Although, sort is a useful command, it can only sort the observations ascending order.
Sometimes, you may want to sort observations descending order, from the largest to
the smallest. For this purpose, you can use gsort:
gsort - income
This will sort observations from the largest to the smallest. You can also use more
than one variables.
gsort female_head - income
This will sort observations from the largest to the smallest for male and female headed
households separately.
Aggregating the data
In surveys and data, information is collected at different units. For instance, a typical
household survey not only collects information at the household level (e.g., How much
does this household use?) but also at the individual level (e.g., How old is this
person?).
To combine information collected at different units, we need to either aggregate data
up to a higher unit or merge data from a higher unit to data at a lower unit. For
instance, we need to create an aggregated data from the individual level up to the
household level.
In STATA, we can use collapse to create an aggregated data. For instance, assume
that we have demographic information at the individual level:
HHID PersonID Age Gender
1 1 42 Male
1 2 37 Female
1 3 10 Female
2 1 28 Male
2 2 24 Female
HHID indicates in household ID numbers in which each individual belongs; PersonID
indicates ID numbers for each individual; and Age and Gender indicate personal
information.
Suppose that we want to create a variable called HHsize that indicates the household
size. To create HHsize, I would create HHsize which is one for all individuals:
gen HHsize = 1
HHID PersonID Age Gender HHsize
1 1 42 Male 1
1 2 37 Female 1
1 3 10 Female 1
2 1 28 Male 1
2 2 24 Female 1
Then, I would aggregate up the data to the household level.

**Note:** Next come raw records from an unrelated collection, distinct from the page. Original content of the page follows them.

Lemma specials_contains text :
  str_contains U specials_pat text = true <->
  exists kw, In kw specials_keywords /\ ci_contains U kw text.
Proof.
  unfold str_contains.
  assert (re_search U specials_pat text <> None <->
          exists kw, In kw specials_keywords /\ ci_contains U kw text) as H.
  { rewrite re_search_matches. unfold specials_pat. split.
    - intros (l & b & p' & s' & E & Hm).
      apply alt_of_matches in Hm; [|discriminate].
      destruct Hm as (r & Hin & Hm). apply in_map_iff in Hin.
      destruct Hin as (kw & <- & Hin). exists kw. split; [assumption|].
      apply lits_i_contains. apply re_search_matches.
      exists l, b, p', s'. split; assumption.
    - intros (kw & Hin & Hc). apply lits_i_contains in Hc.
      apply re_search_matches in Hc.
      destruct Hc as (l & b & p' & s' & E & Hm).
      exists l, b, p', s'. split; [assumption|].
      apply alt_of_matches; [discriminate|].
      exists (lits_i kw). split; [apply in_map; assumption | assumption]. }
  destruct (re_search U specials_pat text); split; intros H1.
  - apply H. discriminate.
  - reflexivity.
  - discriminate.
  - apply H in H1. congruence.
Qed.

(** Inside ASCII, ignoring case means what it says: a lower-case keyword
    letter is matched by itself and by its capital, any other keyword
    character by itself only. *)
Lemma ci_char_ascii_letter kc c :
  ascii_lower kc = true -> is_ascii c = true ->
  (ci_char U kc c = true <-> c = kc \/ (c + 32)%N = kc).
Proof.
  rewrite ci_char_matches.
  unfold literal_i, iscased, ascii_lower, ascii_upper, is_ascii.
  intros Hk Hc.
  apply andb_prop in Hk. destruct Hk as [Hk1 Hk2].
  apply N.leb_le in Hk1, Hk2. apply N.ltb_lt in Hc.
  assert ((65 <=? kc)%N && (kc <=? 90)%N = false) as ->.
  { apply andb_false_iff. right. apply N.leb_gt. lia. }
  assert ((97 <=? kc)%N && (kc <=? 122)%N = true) as ->.
  { apply andb_true_iff. split; apply N.leb_le; lia. }
  cbn [orb cc_match]. unfold py_lower, is_ascii, ascii_upper.
  assert ((c <? 128)%N = true) as -> by (apply N.ltb_lt; lia).
  assert (forall x, (x < 160)%N -> existsb (N.eqb x) (sre_fixes kc) = false)
    as Hfix.
  { intros x Hx. unfold sre_fixes.
    destruct (kc =? 105)%N; [|destruct (kc =? 115)%N]; simpl;
      rewrite ?orb_false_r; try reflexivity; apply N.eqb_neq; lia. }
  destruct ((65 <=? c)%N && (c <=? 90)%N) eqn:Eu.
  - apply andb_prop in Eu. destruct Eu as [E1 E2]. apply N.leb_le in E1, E2.
    rewrite Hfix by lia. rewrite orb_false_r, N.eqb_eq. split; [auto|].
    intros [->|H]; [lia | exact H].
  - rewrite Hfix by lia. rewrite orb_false_r, N.eqb_eq. split; [auto|].
    intros [H| <-]; [exact H|].
    apply andb_false_iff in Eu. destruct Eu as [E|E]; apply N.leb_gt in E; lia.
Qed.

Lemma ci_char_uncased kc c :
  iscased kc = false -> (ci_char U kc c = true <-> c = kc).
Proof.
  rewrite ci_char_matches.
  unfold literal_i. intros ->. cbn [cc_match]. apply N.eqb_eq.
Qed.

Lemma lits_i_matches kw p s p' s' :
  matches U (lits_i kw) p s p' s' <->
  exists w, s = w ++ s' /\ p' = rev w ++ p /\ ci_word U kw w.
Proof.
  unfold lits_i. split.
  - intros H. apply seq_of_matches_inv in H.
    destruct H as (w & -> & -> & Hall). apply ci_word_matches in Hall.
    exists w. auto.
  - intros (w & -> & -> & Hall). apply seq_of_matches_intro.
    apply ci_word_matches. exact Hall.
Qed.

(** ANIM_HEADING_RE finds a match exactly in the headings that carry one
    of its two words as a whole word. *)
Lemma anim_heading_spec h : anim_heading U h = true <-> anim_titled U h.
Proof.
  assert (re_search U ANIM_HEADING_RE h <> None <-> anim_titled U h) as H.
  { rewrite re_search_matches. unfold anim_titled, boundary, word_at_end.
    split.
    - intros (l & b & p' & s' & -> & Hm). unfold ANIM_HEADING_RE in Hm.
      apply matches_seq_inv in Hm. destruct Hm as (p1 & s1 & Hb1 & Hm).
      apply matches_wordb_inv in Hb1. destruct Hb1 as (-> & -> & Hb1).
      apply matches_seq_inv in Hm. destruct Hm as (p2 & s2 & Hg & Hb2).
      apply matches_wordb_inv in Hb2. destruct Hb2 as (-> & -> & Hb2).
      apply matches_group_inv in Hg.
      assert (exists w, b = w ++ s2 /\ p2 = rev w ++ rev l /\
                        (ci_word U "animation" w \/ ci_word U "animated" w))
        as (w & -> & -> & Hw).
      { apply matches_alt_inv in Hg.
        destruct Hg as [Ha|Ha]; apply lits_i_matches in Ha;
          destruct Ha as (w & ? & ? & ?); exists w; auto. }
      exists l, w, s2. rewrite rev_app_distr. auto.
    - intros (l & w & r & -> & Hw & Hb1 & Hb2).
      exists l, (w ++ r), (rev w ++ rev l), r. split; [reflexivity|].
      unfold ANIM_HEADING_RE.
      eapply MSeq; [apply MWordB; exact Hb1|].
      eapply MSeq; [apply MGroup|apply MWordB].
      + destruct Hw as [Hw|Hw]; [apply MAltL | apply MAltR];
          apply lits_i_matches; exists w; auto.
      + rewrite rev_app_distr in Hb2. exact Hb2. }
  unfold anim_heading.
  destruct (re_search U ANIM_HEADING_RE h); split; intros H1.
  - apply H. discriminate.
  - reflexivity.
  - discriminate.
  - apply H in H1. congruence.
Qed.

collapse (sum) HHsize, by(HHID)
collapse aggregates up the data to the level identified by the identifying variable
specified in by( ). In this example, I am aggregating the data up to HHID level.

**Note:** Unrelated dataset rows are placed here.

Definition companyEntry : CompanySearchHistoryEntry.t :=
  {| CompanySearchHistoryEntry.id := "20-bbbbbbb";
     CompanySearchHistoryEntry.type := "company";
     CompanySearchHistoryEntry.companyName := "Acme";
     CompanySearchHistoryEntry.domain := "acme.com";
     CompanySearchHistoryEntry.confidenceScore := 100;
     CompanySearchHistoryEntry.logoUrl := None;
     CompanySearchHistoryEntry.createdAt := "1970-01-01T00:00:00.020Z";
     CompanySearchHistoryEntry.employees := None;
     CompanySearchHistoryEntry.totalPages := None;
     CompanySearchHistoryEntry.currentPage := None |}.

Definition history : LocalStorage.t :=
  {| LocalStorage.search_history :=
       Some (LocalStorage.Json [legacyEmailEntry]);
     LocalStorage.company_search_history :=
       Some (LocalStorage.Json [companyEntry]) |}.

(** A store whose two logs are full. *)
Definition fullHistory : LocalStorage.t :=
  {| LocalStorage.search_history :=
       Some (LocalStorage.Json (replicate 100 legacyEmailEntry));
     LocalStorage.company_search_history :=
       Some (LocalStorage.Json (replicate 100 companyEntry)) |}.

Definition failedLookup : SearchHistoryInput.t :=
  {| SearchHistoryInput.firstName := "Grace";
     SearchHistoryInput.lastName := "Hopper";
     SearchHistoryInput.domain := "acme.com";
     SearchHistoryInput.status := Status.error;
     SearchHistoryInput.email := None;
     SearchHistoryInput.error := Some "No email found for this person";
     SearchHistoryInput.enrichedData := None |}.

In the example, we will get an aggregated data looks like:
HHID HHsize
1 3
2 2
Notice that all the other variables are eliminated. In addition to summing up, you can
also calculate means, standard deviations, maximums, minimums, median, etc. For
instance, you can calculate average ages and find the maximum age within the
household by typing:
collapse (sum) HHsize (mean) Age (max) Agemax = Age, by(HHID)
HHID HHsize Age Agemax
1 3 29.7 42
2 2 26 28
After creating an aggregated data, you can combine this to another data using an
identifying variable. In the example, the identifying variable is HHID. Before
merging this file with other data files at the household level, you need to sort the data
according to the identifying variable. Thus,
sort HHID
save c:/data/tmp/hhsize, replace
Merging data files
To combine data from different files, we need to merge files. Files must be sorted by
the same identifying variable in the same order before merging. For instance,
suppose that we have a data set of household income at the household level and bring
in HHsize from a different file to crease a per capita income variable, called PCincome.
First, we need to open a base file. I this example, this is a file with household
income:
HHID income
1 302
2 189
Then, we merge this file with a file that contains HHsize:
sort HHID
merge HHID using c:/data/tmp/hhsize
HHID income HHsize Age Agemax merge
1 302 3 29.7 42 3
2 189 2 26 28 3
Thus, we have merged two data files at the household level (HHID).